According to the Mayo Clinic, depression is one of the most common health conditions in the world. Depression isn't a weakness, nor is it something that you can simply "snap out of." Depression, formally called major depression, major depressive disorder or clinical depression, is a medical illness that involves the mind and body. It affects how you think and behave and can cause a variety of emotional and physical problems. You may not be able to go about your usual daily activities, and depression may make you feel as if life just isn't worth living anymore. Most health professionals today consider depression a chronic illness that requires long-term treatment, much like diabetes or high blood pressure. Although some people experience only one episode of depression, most have repeated episodes of depression symptoms throughout their life.
What about feeling blue or just feeling 'blah'? Is this a clinical condition or illness? If you have one of those days that your just feeling glum, don't let the blah feeling persist. That blue feeling may turn into a clinical depression. There are ways to defend the blues against depression. Personal-Development.com provides a great process to overcome those glum days.
Overcoming the blues
a) If you're feeling down, you need to get up. Up off your butt and do something. Anything. Clean a room. Vacuum a rug. Write a letter. Watching TV doesn't count as doing something, for it's too passive. You need to be actively involved in something. It'll get your mind off the blues and make you feel better after you do a needed task. Doing something will allow you to regain your control and power.
b) If you can't think of something useful to do around the house or apartment, go outside. Don't hang around and mope. Visit the library, park, or a friend. Take a long walk and get some fresh air.
c) Analyze the situation. When did it start? Why or how did it begin? What can or should you do? Begin now by taking the first small step. Analyze your thoughts. Are they rational? Are they based on reality or on supposition? Confirm where possible. Seek alternative solutions.

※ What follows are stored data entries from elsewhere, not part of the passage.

(* ===== verification/CtxtIoctl.v ===== *)
(** The life of a context (hgsl.c): the ioctls that create and destroy one, over all the
    parts it has: its entry in the table, its events and its hardware timeline, its half
    in the backend with the shadow timestamps, its doorbell queue, its channel. *)

From S2P Require Import Prelude.
From S2P Require Import Rbtree.
From S2P Require Import MemTree.
From S2P Require Import State.
From S2P Require Import Timestamp.
From S2P Require Import Hsync.
From S2P Require Import Context.
From S2P Require Import Events.
From S2P Require Import Dispatch.
From S2P Require Import Irq.
From S2P Require Import Doorbell.
From S2P Require Import Gpuaddr.
From S2P Require Import Bytes.
From S2P Require Import Parcel.
From S2P Require Import Hyp.
From S2P Require Import HypPool.
From S2P Require Import HypCalls.
From S2P Require Import SharedMem.
From S2P Require Import Mmu.
From S2P Require Import MemIoctl.
From S2P Require Import CtxtCreate.

(** * State *)

Definition GSL_CONTEXT_FLAG_BIND : Z := 0x00040000.
Definition HGSL_SYNC_TYPE_HSYNC : Z := 1.
Definition HGSL_SYNC_TYPE_ISYNC : Z := 2.
Definition HGSL_DBQ_CONTEXT_DESTROY_OFFSET_IN_DWORD : Z := 2.
Definition HGSL_CTXT_QUEUE_TOTAL_SIZE : Z :=
  ALIGN (HGSL_CTXT_QUEUE_INDIRECT_IB_SIZE + HGSL_CTXT_QUEUE_INDIRECT_IB_OFFSET) 4096.
Definition MAX_DB_QUEUE : Z := 9.
Definition DB_SIGNAL_INVALID : Z := 0.
Definition DB_SIGNAL_LOCAL : Z := 3.
Definition DB_SIGNAL_MAX : Z := DB_SIGNAL_LOCAL.

Inductive dbq_state := DB_STATE_Q_UNINIT | DB_STATE_Q_FAULT | DB_STATE_Q_INIT_DONE.

#[export] Instance dbq_state_eq_dec : EqDecision dbq_state.
Proof. solve_decision. Defined.

(** The part of struct doorbell_queue that is about setting it up, with its entry of
    hgsl->dbq_info; the rest is at [qs_queue] in [w_dbq]. *)
Record dbq_setup := {
  qs_state : dbq_state;
  qs_dma : option ptr;
  qs_vbase : bool;              (* vbase is not NULL *)
  qs_tcsr_idx : Z;
  qs_queue : ptr;
  qs_info : hgsl_dbq_info }.

#[export] Instance dbq_setup_eta : Eta dbq_setup := λ r,
  {| qs_state := qs_state r; qs_dma := qs_dma r; qs_vbase := qs_vbase r;
     qs_tcsr_idx := qs_tcsr_idx r; qs_queue := qs_queue r; qs_info := qs_info r |}.

(** The driver as a request of one process finds it.  A context has one half in the world
    and one in [dr_backs], at the same address; [dr_held] are the buffers of doorbell
    queues that have been imported, [dr_open] those that the CPU has access to.
    params->ctxthandle of the request, and its dbq_info. *)
Record driver := {
  dr_world : world;
  dr_dev : mem_dev;
  dr_backs : gmap ptr ctxt_back;
  dr_access : list ptr;
  dr_irqs : irq_dev;
  dr_global : hgsl_hyp_priv_t;
  dr_global_inited : bool;
  dr_dbqs : gmap Z dbq_setup;
  dr_held : list ptr;
  dr_open : list ptr;
  dr_ctxthandle : Z;
  dr_dbq_info : Z;
  dr_clock : nat }.

#[export] Instance driver_eta : Eta driver := λ r,
  {| dr_world := dr_world r; dr_dev := dr_dev r; dr_backs := dr_backs r;
     dr_access := dr_access r; dr_irqs := dr_irqs r; dr_global := dr_global r;
     dr_global_inited := dr_global_inited r; dr_dbqs := dr_dbqs r; dr_held := dr_held r;
     dr_open := dr_open r; dr_ctxthandle := dr_ctxthandle r; dr_dbq_info := dr_dbq_info r;
     dr_clock := dr_clock r |}.

(** What the kernel answers, and what the memory of the backend holds. *)
Class DriverEnv := {
  drv_alloc : nat → bool;                (* hgsl_zalloc *)
  drv_vmap : nat → Z;                    (* dma_buf_vmap_unlocked of a doorbell queue *)
  drv_queue : nat → list Z;              (* the dwords of it *)
  drv_shadow : nat → shadow_ts;          (* the shadow timestamps as they are mapped *)
  drv_dma_buf_fd : nat → Z }.

(** struct qcom_hgsl, what of it the requests do not change. *)
Record driver_cfg := {
  dc_mem : hgsl_cfg;
  dc_rec_buf_size_KB : Z → Z }.          (* gvm_settings[].ctxt_rec_buf_size_KB *)

(** Out of hgsl_zalloc; nobody looks at the owner before it is set. *)
Definition zeroed_context (priv : ptr) : hgsl_context :=
  (fresh_context priv 0 0 None) <| c_devhandle := 0 |> <| c_kref := 0 |> <| c_tcsr_idx := 0 |>.

(** * Operations *)

Section driver.
Context `{Rbtree} `{SharedMem} `{Hab} `{MemEnv} `{IrqKernel} `{DriverEnv} `{K : Kernel} `{I : IssueCmd}.

Abbreviation DV := (M driver).

Definition drv_ask {A} (q : nat → A) : DV A :=
  a ← gets (λ s, q (dr_clock s)); modify (λ s, s <| dr_clock ::= S |>) ;; mret a.

(** ** The parts *)

Definition in_world {A} (m : M world A) : DV A := λ s,
  '(a, w) ← m (dr_world s); Some (a, s <| dr_world := w |>).

Definition in_dev {A} (m : M mem_dev A) : DV A := λ s,
  '(a, d) ← m (dr_dev s); Some (a, s <| dr_dev := d |>).

Definition in_hyp {A} (m : M hgsl_hyp_priv_t A) : DV A := in_dev (on_hyp m).

Definition in_irqs {A} (m : M irq_dev A) : DV A := λ s,
  '(a, i) ← m (dr_irqs s); Some (a, s <| dr_irqs := i |>).

Definition in_global {A} (m : M hgsl_hyp_priv_t A) : DV A := λ s,
  '(a, hy) ← m (dr_global s); Some (a, s <| dr_global := hy |>).

(** ctxt->shadow_ts is in both halves. *)
Definition shared_shadow (t : nat) (cb : ctxt_back) (c : hgsl_context) : hgsl_context :=
  c <| c_shadow_ts :=
         if is_null (cb_shadow_ts cb) then None
         else Some (default (drv_shadow t) (c_shadow_ts c)) |>.

Definition on_back {A} (p : ptr) (m : M creation A) : DV A := λ s,
  cb ← dr_backs s !! p;
  '(a, r) ← m {| cr_dev := dr_dev s; cr_ctxt := cb; cr_ctxthandle := dr_ctxthandle s;
                 cr_dbq_info := dr_dbq_info s; cr_access := dr_access s |};
  Some (a, s <| dr_dev := cr_dev r |> <| dr_backs ::= <[p := cr_ctxt r]> |>
             <| dr_ctxthandle := cr_ctxthandle r |> <| dr_dbq_info := cr_dbq_info r |>
             <| dr_access := cr_access r |>
             <| dr_world ::= λ w, w <| w_contexts ::=
                  alter (shared_shadow (dr_clock s) (cr_ctxt r)) p |> |>
             <| dr_clock ::= S |>).

Definition back (p : ptr) : DV ctxt_back := o ← gets (λ s, dr_backs s !! p); of_option o.

Definition the_context (p : ptr) : DV hgsl_context := in_world (load w_contexts p).

Definition free_context (p : ptr) : DV unit :=
  in_world (free w_contexts p) ;; modify (λ s, s <| dr_backs ::= delete p |>).

(** ** The doorbell queues of the device *)

Definition dbq (i : Z) : DV dbq_setup := o ← gets (λ s, dr_dbqs s !! i); of_option o.

Definition set_dbq (i : Z) (f : dbq_setup → dbq_setup) : DV unit :=
  q ← dbq i; modify (λ s, s <| dr_dbqs ::= <[i := f q]> |>).

Definition hgsl_reset_dbq (i : Z) : DV unit :=
  q ← dbq i;
  match qs_dma q with
  | None => mret tt
  | Some b =>
      modify (λ s, s <| dr_open ::= end_access b |>) ;;
      when (qs_vbase q)
        (in_world (update w_dbq (qs_queue q) (λ q, q <| q_mem := [] |>)) ;;
         set_dbq i (λ q, q <| qs_vbase := false |>)) ;;
      modify (λ s, s <| dr_held ::= end_access b |>) ;;
      set_dbq i (λ q, q <| qs_dma := None |>)
  end ;;
  set_dbq i (λ q, q <| qs_state := DB_STATE_Q_UNINIT |>).

(** The buffer is there from the moment the call has imported it. *)
Definition get_dbq_info (i : Z) : DV Z :=
  q ← dbq i;
  '(ret, info) ← in_global (hgsl_hyp_get_dbq_info i (qs_info q));
  set_dbq i (λ q, q <| qs_info := info |>) ;;
  when (ret =? 0)
    (modify (λ s, s <| dr_held ::= λ l, match di_dma_buf info with Some b => b :: l | None => l end |>)) ;;
  mret ret.

(** dbq->data; what lies past the mapping is not there. *)
Definition map_queue (info : hgsl_dbq_info) (mem : list Z) (q : doorbell_queue) : doorbell_queue :=
  q <| q_mem := mem |> <| q_data := Z.to_nat (di_queue_off_dwords info) |>
    <| q_dwords := di_queue_dwords info |>.

(** The queue that has been asked for is mapped and its doorbell is set up. *)
Definition open_dbq (i db_signal : Z) : DV Z :=
  q ← dbq i;
  let info := qs_info q in
  set_dbq i (λ q, q <| qs_state := DB_STATE_Q_FAULT |> <| qs_dma := di_dma_buf info |>) ;;
  in_world (update w_dbq (qs_queue q) (λ q,
    q <| q_dbq_idx := i |> <| q_gmuaddr := di_gmuaddr info |>
      <| q_ibdesc_max_size := di_ibdesc_max_size info |> <| q_seq_num := 0 |>)) ;;
  ret ← match di_dma_buf info with
        | None => mret (- EINVAL)
        | Some b => modify (λ s, s <| dr_open ::= cons b |>) ;; drv_ask drv_vmap
        end;
  if negb (ret =? 0) then mret ret
  else
    mem ← drv_ask drv_queue;
    set_dbq i (λ q, q <| qs_vbase := true |>) ;;
    in_world (update w_dbq (qs_queue q) (map_queue info mem)) ;;
    let tcsr_idx := if negb (db_signal =? DB_SIGNAL_LOCAL) then db_signal - DB_SIGNAL_GLOBAL_0
                    else -1 in
    ret ← in_irqs (hgsl_init_db_signal tcsr_idx);
    when (ret =? 0)
      (set_dbq i (λ q, q <| qs_tcsr_idx := tcsr_idx |> <| qs_state := DB_STATE_Q_INIT_DONE |>)) ;;
    mret ret.

Definition hgsl_dbq_init (dbq_idx db_signal : Z) : DV Z :=
  if (db_signal <=? DB_SIGNAL_INVALID) || (DB_SIGNAL_MAX <? db_signal) then mret (- EINVAL)
  else if MAX_DB_QUEUE <=? dbq_idx then mret (- EINVAL)
  else if (dbq_idx =? GLB_DB_DEST_TS_RETIRE_IRQ_ID) && negb (db_signal =? DB_SIGNAL_LOCAL)
  then mret (- EINVAL)
  else
    q ← dbq dbq_idx;
    if decide (qs_state q = DB_STATE_Q_INIT_DONE) then mret 0
    else
      ret ← get_dbq_info dbq_idx;
      ret ← (if negb (ret =? 0) then mret ret else open_dbq dbq_idx db_signal);
      when (negb (ret =? 0)) (hgsl_reset_dbq dbq_idx) ;;
      mret ret.

(** ** The queue of a context *)

Definition hgsl_dbcq_init (ctxt : ptr) (db_signal gmuaddr irq_bit_idx : Z) : DV unit :=
  if (db_signal <=? HGSL_DB_SIGNAL_NONE) || (HGSL_DB_SIGNAL_MAX <? db_signal) ||
     (gmuaddr =? 0) || (irq_bit_idx =? GLB_DB_DEST_TS_RETIRE_IRQ_ID)
  then mret tt
  else
    alloc ← in_world (State.ask k_alloc);
    if negb alloc then mret tt
    else
      c ← the_context ctxt;
      '(ret, tcsr_idx) ←
        (if is_gmugos db_signal then
           ret ← in_irqs (hgsl_init_gmugos (c_devhandle c) (db_signal - HGSL_DB_SIGNAL_GMU_GOS_0)
                            GMUGOS_IRQ_MASK);
           mret (ret, -1)
         else
           ret ← in_irqs (hgsl_init_db_signal (db_signal - DB_SIGNAL_GLOBAL_0));
           mret (ret, db_signal - DB_SIGNAL_GLOBAL_0));
      when (ret =? 0)
        (in_world (update w_contexts ctxt (λ c,
           c <| c_tcsr_idx := tcsr_idx |>
             <| c_dbcq := Some (mk_dbcq db_signal 0 gmuaddr irq_bit_idx 0 None) |>
             <| c_db_signal := db_signal |>))).

Definition u32_minus_1 : Z := 4294967295.

(** The context gets the queue that its information names. *)
Definition use_dbq (ctxt : ptr) (dbq_info : Z) : DV Z :=
  if dbq_info =? u32_minus_1 then mret (- EINVAL)
  else
    let dbq_idx := Z.shiftr dbq_info 16 in
    let db_signal := Z.land dbq_info 0xFFFF in
    ret ← hgsl_dbq_init dbq_idx db_signal;
    if negb (ret =? 0) then mret ret
    else
      q ← dbq dbq_idx;
      in_world (update w_contexts ctxt (λ c,
        c <| c_dbq := Some (qs_queue q) |> <| c_tcsr_idx := qs_tcsr_idx q |>
          <| c_db_signal := db_signal |>)) ;;
      c ← the_context ctxt;
      in_world (hgsl_dbq_set_state_info (qs_queue q) HGSL_DBQ_METADATA_CONTEXT_INFO (c_context_id c)
                  HGSL_DBQ_CONTEXT_DESTROY_OFFSET_IN_DWORD 0) ;;
      mret 0.

Definition hgsl_ctxt_create_dbq (o : option ptr) (ctxt : ptr) (dbq_info : Z)
    (dbq_info_checked : bool) : DV Z :=
  c ← the_context ctxt;
  '(ret, l) ← in_hyp (hgsl_hyp_query_dbcq o (c_devhandle c) (c_context_id c) HGSL_CTXT_QUEUE_TOTAL_SIZE);
  if ret =? 0 then
    match l with
    | [db_signal; queue_gmuaddr; irq_bit_idx] =>
        hgsl_dbcq_init ctxt db_signal queue_gmuaddr irq_bit_idx ;; mret 0
    | _ => fault
    end
  else if dbq_info_checked then use_dbq ctxt dbq_info
  else
    '(ret, info) ← in_hyp (hgsl_hyp_dbq_create o (c_context_id c));
    if negb (ret =? 0) then mret ret else use_dbq ctxt (default dbq_info info).

(** ** Destroying a context *)

(** The context of a doorbell queue gives its buffer for indirect submissions back; it is
    taken from it where the caller cannot retry. *)
Definition release_ibdesc (turns : nat) (ctxt dbq : ptr) (can_retry : bool) : DV Z :=
  ret ← in_world (dbq_wait_free_ibdesc turns ctxt HGSL_DBQ_IBDESC_REQUEST_RELEASE false);
  when (negb (ret =? 0) && negb can_retry)
    (in_world (update w_dbq dbq (λ q, q <| q_buf_inuse := false |>))) ;;
  mret ret.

d) Be grateful for the good fortune you've gained and the misfortunes you have avoided. Or, as someone else wrote, "Count your gains instead of your losses; count your joys instead of your woes; count your friends instead of your foes; count your courage instead of your fears; count your health instead of your wealth."
e) Realize you're not alone. Everyone has their ups and downs. Help others by heeding the advice of poet, R. Foreman, "Why not help those who need a lift? / If you were busy being kind, / Before you knew it, you would find / You'd soon forget to think 'twas true / That someone was unkind to you. / If you were busy being glad, / And cheering people who are sad, / Although your heart might ache a bit, / You'd soon forget to notice it."
f) Use your sense of humor and make fun of yourself and life. For example, Steven Wright once said, "I was sad because I had no shoes, until I met a man who had no feet. So I said, 'Got any shoes you're not using?'" Even sacred scripture contains humor. For instance, in The Talmud it says, "If one man says to thee, 'Thou art a donkey,' pay no heed. If two speak thus, purchase a saddle." Once, when I was feeling down, a friend said, "Cheer up, things could be worse." You know what? He was right. Things soon got worse! But that's okay, as long as you laugh about it.
g) Probably the best advice you will receive is: regularly exercise. An interesting case is reported in the files of the President's Council on Fitness and Sports (USA). An overweight, middle-aged executive considered suicide and decided to jog strenuously so he would die of a heart attack. Although he experienced chest pain, he didn't die. So, he tried again the next day. And again the following day, and again. By the end of the week, his thoughts of suicide left because he was feeling so good!
h) Study and practice the "new mood therapy" so you control your emotions instead of vice versa. A good book to read is Dr. David D. Burns' Feeling Good. And an excellent companion to the book is Dr. Burns' workbook entitled, Ten Days to Self-Esteem. Both books are available at bookstores everywhere and at most libraries.
i) Also be aware of what to avoid doing when depressed. For example, don't try to comfort yourself by bingeing on food or shopping, for after gaining the extra weight or receiving the bills in the mail, you'll wind up more depressed than before. Second, if you have a failure, don't identify with it. In other words, instead of thinking, "I'm a failure," think, "I'm a person that has experienced a setback." Get up, brush yourself off, and try again. All successful people experience failures. Third, put off important decisions until you are once again sound of mind. Don't impulsively quit your job, get divorced, or get married, for you will only add to your problems. Heal yourself first.
j) Among many other things to consider are have a pet; eat nutritional meals; get enough sleep; read the lives of those who have overcome adversity and depression; and set goals so you can travel on an exciting journey.